Three things I’m focusing on for next season:

  1. Reading the thermal in real time. The 45-degree rule says the vario peak lags the actual core position by about 45° of rotation. So when I hear the strongest beep, the core is already behind me — I need to wait another 1–2 seconds (about an eighth of a turn) before shifting my circle toward it. Right now I’m either reacting too late or not reacting at all.
  1. Active re-centering on every orbit. When vario drops during a circle, react within a quarter-turn: flatten the inside wing toward the stronger side. I currently keep circling passively and hope the core comes back. Robertas’s data shows he re-centers within a single orbit — one bad circle, then immediately back in the core.
  1. Committing to direction. My data shows 7 clockwise orbits mixed with 21 counter-clockwise in this thermal (Robertas: 0 CW, 40 CCW). Mixed turn direction means I was indecisive — switching directions, losing the rhythm, widening the circle. Pick a direction and stick with it.

The bank angle problem will solve itself once I can feel the core. When you know you’re in the right spot, committing to a steep turn is easy. When you don’t, banking hard just feels like burning altitude faster.

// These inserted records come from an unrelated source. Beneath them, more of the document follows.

(* ===== verification/LoopThreads.v ===== *)
(** * LoopThreads: one loop thread and its clients (EventLoop.h, EventLoop.cc)

    The part of [EventLoop] that several threads use -- [queueInLoop], [quit],
    [wakeup] against [loop] and [doPendingFunctors] -- as a transition system.
    A step is one access to a shared variable or one system call; the mutex
    makes a [push_back] and the [swap] single steps. *)

From Stdlib Require Import ZArith Lia.
From stdpp Require Import list relations.
From S2P Require Import Prelude.

(** eventfd(2), as far as the loop uses it: written by [wakeup], read by
    [handleRead], polled for reading. *)
Class Eventfd := {
  EV : Type;
  ev_init : EV;
  ev_write : EV -> EV;
  ev_read : EV -> EV;
  ev_readable : EV -> bool;
}.

Class EventfdLaws (EF : Eventfd) := {
  ev_init_law : ev_readable ev_init = false;
  ev_write_law : ∀ e, ev_readable (ev_write e) = true;
  ev_read_law : ∀ e, ev_readable (ev_read e) = false;
}.

Section threads.
Context {EF : Eventfd} {F : Type}.

(** What a callback or a functor does with the loop it runs in. *)
Inductive act := AQueue (f : F) | AQuit.

(** The channels returned by poll: the wake-up channel, or another one whose
    callback makes a call. *)
Inductive item := Wake | Act (a : act).

(** Where the loop thread is. *)
Inductive pc :=
  | Idle                                   (** outside [loop()] *)
  | Started                                (** between [looping_ = true] and [quit_ = false] *)
  | Test                                   (** at [while (!quit_)] *)
  | Poll                                   (** in [poll] *)
  | Events (todo : list item)              (** calling [handleEvent] *)
  | Swap                                   (** [callingPendingFunctors_] is set *)
  | Run (now : list act) (rest : list F).  (** running the functors taken *)

(** Calls of other threads that are under way: [queueInLoop] before its
    [wakeup]; [quit] after having read [looping_]; [quit] before its [wakeup]. *)
Inductive call := QWake | QuitSet | QuitClear | QuitWake.

#[export] Instance call_eq_dec : EqDecision call.
Proof. solve_decision. Defined.

Record state := mkState {
  looping_ : bool;
  quit_ : bool;
  callingPendingFunctors_ : bool;
  pendingFunctors_ : list F;
  wakeupFd_ : EV;
  at_ : pc;
  calls : list call;
  (** History: all functors queued, the functors started, and whether one was
      queued by the loop's own thread while it was not in [loop()]. *)
  queued : list F;
  executed : list F;
  early : bool;
}.

Definition init : state :=
  mkState false false false [] ev_init Idle [] [] [] false.

Definition push (f : F) (s : state) : state :=
  {| s with pendingFunctors_ := pendingFunctors_ s ++ [f]; queued := queued s ++ [f] |}.
Definition wakeup (s : state) : state := {| s with wakeupFd_ := ev_write (wakeupFd_ s) |}.
Definition go (p : pc) (s : state) : state := {| s with at_ := p |}.

(** [queueInLoop(f)] by the loop thread. *)
Definition queueInLoop_own (f : F) (s : state) : state :=
  let s1 := push f s in
  if callingPendingFunctors_ s then wakeup s1
  else match at_ s with
       | Idle | Started => {| s1 with early := true |}
       | _ => s1
       end.

(** [quit()] by the loop thread. *)
Definition quit_own (s : state) : state :=
  if looping_ s then {| s with quit_ := true |} else {| s with quit_ := false |}.

Definition own (a : act) (s : state) : state :=
  match a with AQueue f => queueInLoop_own f s | AQuit => quit_own s end.

(** What the functors do when they run. *)
Context (behaviour : F -> list act).

(** One step of the loop thread. *)
Inductive loop_step : state -> state -> Prop :=
  | l_outside s a : at_ s = Idle -> loop_step s (own a s)
  | l_start s : at_ s = Idle -> looping_ s = false ->
      loop_step s (go Started {| s with looping_ := true |})
  | l_clear s : at_ s = Started -> loop_step s (go Test {| s with quit_ := false |})
  | l_exit s : at_ s = Test -> quit_ s = true ->
      loop_step s (go Idle {| s with looping_ := false |})
  | l_enter s : at_ s = Test -> quit_ s = false -> loop_step s (go Poll s)
  | l_poll s todo : at_ s = Poll ->
      (Wake ∈ todo -> ev_readable (wakeupFd_ s) = true) ->
      loop_step s (go (Events todo) s)
  | l_wake s todo : at_ s = Events (Wake :: todo) ->
      loop_step s (go (Events todo) {| s with wakeupFd_ := ev_read (wakeupFd_ s) |})
  | l_event s a todo : at_ s = Events (Act a :: todo) ->
      loop_step s (go (Events todo) (own a s))
  | l_calling s : at_ s = Events [] ->
      loop_step s (go Swap {| s with callingPendingFunctors_ := true |})
  | l_swap s : at_ s = Swap ->
      loop_step s (go (Run [] (pendingFunctors_ s)) {| s with pendingFunctors_ := []; early := false |})
  | l_next s f rest : at_ s = Run [] (f :: rest) ->
      loop_step s (go (Run (behaviour f) rest) {| s with executed := executed s ++ [f] |})
  | l_act s a now rest : at_ s = Run (a :: now) rest ->
      loop_step s (go (Run now rest) (own a s))
  | l_done s : at_ s = Run [] [] ->
      loop_step s (go Test {| s with callingPendingFunctors_ := false |}).

(** One step of another thread. *)
Inductive other_step : state -> state -> Prop :=
  | o_push s f : other_step s {| (push f s) with calls := QWake :: calls s |}
  | o_wake s c1 c2 : calls s = c1 ++ QWake :: c2 ->
      other_step s {| (wakeup s) with calls := c1 ++ c2 |}
  | o_quit s : other_step s
      {| s with calls := (if looping_ s then QuitSet else QuitClear) :: calls s |}
  | o_quit_clear s c1 c2 : calls s = c1 ++ QuitClear :: c2 ->
      other_step s {| s with quit_ := false; calls := c1 ++ c2 |}
  | o_quit_set s c1 c2 : calls s = c1 ++ QuitSet :: c2 ->
      other_step s {| s with quit_ := true; calls := c1 ++ QuitWake :: c2 |}
  | o_quit_wake s c1 c2 : calls s = c1 ++ QuitWake :: c2 ->
      other_step s {| (wakeup s) with calls := c1 ++ c2 |}.

Definition step (s s' : state) : Prop := loop_step s s' ∨ other_step s s'.

Definition reachable (s : state) : Prop := rtc step init s.

(** Functors taken by the swap and not started yet. *)
Definition taken (s : state) : list F :=
  match at_ s with Run _ rest => rest | _ => [] end.
End threads.

Arguments act F : clear implicits.
Arguments item F : clear implicits.
Arguments pc F : clear implicits.
Arguments state {EF} F.

(** ** Invariants *)
Section invariants.
#[local] Set Default Proof Using "Type*".
Context {EF : Eventfd} {EL : EventfdLaws EF} {F : Type} (behaviour : F -> list (act F)).
Implicit Types (s : state F) (f : F).

(** The poll of the loop returns, now or when a call under way has finished. *)
Definition will_wake (c : call) s : Prop :=
  ev_readable (wakeupFd_ s) = true ∨ c ∈ calls s.

(** Places from which the loop polls before it looks at the functors. *)
Definition before_poll (p : pc F) : bool :=
  match p with Events _ | Swap => false | _ => true end.

Definition in_pending_phase (p : pc F) : bool :=
  match p with Swap | Run _ _ => true | _ => false end.

Record loop_inv s : Prop := {
  li_calling : callingPendingFunctors_ s = in_pending_phase (at_ s);
  li_looping : looping_ s = negb (match at_ s with Idle => true | _ => false end);
  li_fifo : executed s ++ taken s ++ pendingFunctors_ s = queued s;
  li_wake : before_poll (at_ s) = true -> pendingFunctors_ s ≠ [] ->
    will_wake QWake s ∨ early s = true;
  li_quit : at_ s = Poll -> quit_ s = true -> will_wake QuitWake s;
}.

Lemma init_inv : loop_inv init.
Proof using Type. by split. Qed.

(** The wake-up descriptor stays readable until it is read. *)
Lemma will_wake_calls c s s' : will_wake c s ->
  (ev_readable (wakeupFd_ s) = true -> ev_readable (wakeupFd_ s') = true) ->
  (c ∈ calls s -> c ∈ calls s' ∨ ev_readable (wakeupFd_ s') = true) -> will_wake c s'.
Proof using Type. unfold will_wake. naive_solver. Qed.

Lemma own_inv a s p : loop_inv s -> at_ s ≠ Poll -> at_ s ≠ Test ->
  before_poll p = before_poll (at_ s) -> in_pending_phase p = in_pending_phase (at_ s) ->
  (p = Idle ↔ at_ s = Idle) -> p ≠ Poll -> taken (go p s) = taken s ->
  loop_inv (go p (own a s)).
Proof.
  intros [Hc Hl Hf Hw Hq] Hnp Hnt Hbp Hpp Hid Hpn Htk.
  assert (Hl' : looping_ s = negb (match p with Idle => true | _ => false end)).
  { rewrite Hl. destruct p, (at_ s) eqn:E; try done; exfalso; naive_solver. }
  unfold taken in Htk. cbn in Htk.
  destruct a as [f|]; cbn.
  - assert (Hf' : executed s ++ match p with Run _ rest => rest | _ => [] end
                  ++ (pendingFunctors_ s ++ [f]) = queued s ++ [f]).
    { rewrite Htk, <- Hf. unfold taken. by rewrite !app_assoc. }
    unfold queueInLoop_own. rewrite Hc. destruct (in_pending_phase (at_ s)) eqn:Epp.
    + split; cbn; rewrite ?Hpp; try done.
      intros _ _. left. left. apply ev_write_law.
    + destruct (at_ s) eqn:Eat; try done; split; cbn; rewrite ?Hpp, ?Hbp; try done;
        intros; by right.
  - assert (Hgen : ∀ b, loop_inv (go p {| s with quit_ := b |})).
    { intros b. split; cbn; [by rewrite Hpp|done|..].
      - unfold taken. cbn. by rewrite Htk.
      - rewrite Hbp. exact Hw.
      - done. }
    unfold quit_own. destruct (looping_ s); apply Hgen.
Qed.

(** Moves of the loop thread between places where nothing changes hands. *)
Lemma go_inv s p : loop_inv s -> in_pending_phase p = callingPendingFunctors_ s ->
  looping_ s = negb (match p with Idle => true | _ => false end) ->
  taken (go p s) = taken s ->
  (before_poll p = true -> before_poll (at_ s) = true ∨ pendingFunctors_ s = []) ->
  (p = Poll -> quit_ s = false) -> loop_inv (go p s).
Proof using Type.
  intros [Hc Hl Hf Hw Hq] Hpp Hlp Htk Hbp Hpq. split; cbn; try done.
  - by rewrite Htk.
  - intros Hp Hne. destruct (Hbp Hp); [by apply Hw|done].
  - intros Hp Hqt. rewrite (Hpq Hp) in Hqt. done.
Qed.

Lemma loop_step_inv s s' : loop_inv s -> loop_step behaviour s s' -> loop_inv s'.
Proof.
  intros Hi Hst. pose proof Hi as [Hc Hl Hf Hw Hq]. unfold taken in Hf.
  destruct Hst as [s a Ha|s Ha Hx|s Ha|s Ha Hx|s Ha Hx|s todo Ha Hx|s todo Ha|s a todo Ha|s Ha|s Ha
    |s f rest Ha|s a now rest Ha|s Ha]; rewrite Ha in *; cbn in Hc, Hl, Hf.
  - assert (Hgo : ∀ x : state F, at_ x = Idle -> go Idle x = x) by by intros [] [= ->].
    assert (Hat : at_ (own a s) = Idle).
    { destruct a; cbn; unfold queueInLoop_own, quit_own; repeat case_match; done. }
    rewrite <- (Hgo _ Hat). apply own_inv; rewrite ?Ha; try done. unfold taken. cbn. by rewrite Ha.
  - split; cbn; try done.
  - split; cbn; try done.
  - split; cbn; try done.
  - split; cbn; try done. by rewrite Hx.
  - split; cbn; try done.
  - split; cbn; try done.
  - apply own_inv; rewrite ?Ha; try done. unfold taken. cbn. by rewrite Ha.
  - split; cbn; try done.
  - split; cbn; try done. by rewrite app_nil_r.
  - split; cbn; try done. by rewrite <- app_assoc.
  - apply own_inv; rewrite ?Ha; try done. unfold taken. cbn. by rewrite Ha.
  - split; cbn; try done.
Qed.

Lemma other_step_inv s s' : loop_inv s -> other_step s s' -> loop_inv s'.
Proof.
  intros Hi Hst. pose proof Hi as [Hc Hl Hf Hw Hq].
  destruct Hst as [s f|s c1 c2 Hcs|s|s c1 c2 Hcs|s c1 c2 Hcs|s c1 c2 Hcs]; split; cbn; try done.
  - unfold taken. cbn. fold (taken s). by rewrite <- Hf, !app_assoc.
  - intros _ _. left. right. by left.
  - intros Ha Hqt. destruct (Hq Ha Hqt) as [?|?]; [by left|]. right. by right.
  - intros _ _. left. left. apply ev_write_law.
  - intros _ _. left. apply ev_write_law.
  - intros Hb Hne. destruct (Hw Hb Hne) as [[?|?]|?]; [left; by left| |by right].
    left. right. by right.
  - intros Ha Hqt. destruct (Hq Ha Hqt) as [?|?]; [by left|]. right. by right.
  - intros Hb Hne. destruct (Hw Hb Hne) as [[?|Hin]|?]; [left; by left| |by right].
    left. right. rewrite Hcs in Hin. cbn. set_solver.
  - intros Hb Hne. destruct (Hw Hb Hne) as [[?|Hin]|?]; [left; by left| |by right].
    left. right. rewrite Hcs in Hin. cbn. set_solver.
  - intros _ _. right. cbn. set_solver.
  - intros _ _. left. left. apply ev_write_law.
  - intros _ _. left. apply ev_write_law.
Qed.

Lemma reachable_inv s : reachable behaviour s -> loop_inv s.
Proof.
  intros Hr. unfold reachable in Hr.
  refine (rtc_ind_r (λ x, loop_inv x) init _ _ s Hr); [apply init_inv|].
  intros x y _ [H|H] Hx; [by eapply loop_step_inv|by eapply other_step_inv].
Qed.
End invariants.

How the analysis was built

The analysis pipeline was built with Claude Code as an AI pair programmer, in Python on top of IGC file parsing:

  1. Co-location finder — parses all competition IGC files, matches pilots by GPS position and altitude within a time window
  2. Orbit detection — tracks cumulative heading change to identify individual 360° circles, computes radius, duration, drift
  3. Tow detection — strips winch tow phase from the analysis (straight-line flight + consistent climb = tow, not thermal)
  4. Thermal metrics — netto vario, centering quality, drift ratio, thermal score per we-fly.cloud formula

The source code is on my GitLab. If you have your own IGC files from a competition, you can run the same analysis on your flights.

Competition: Aukštaitijos Taurė 2025, Panevėžys, Lithuania, July 26–27, 2025. Task 1, July 27. Analysis based on publicly available IGC tracklogs.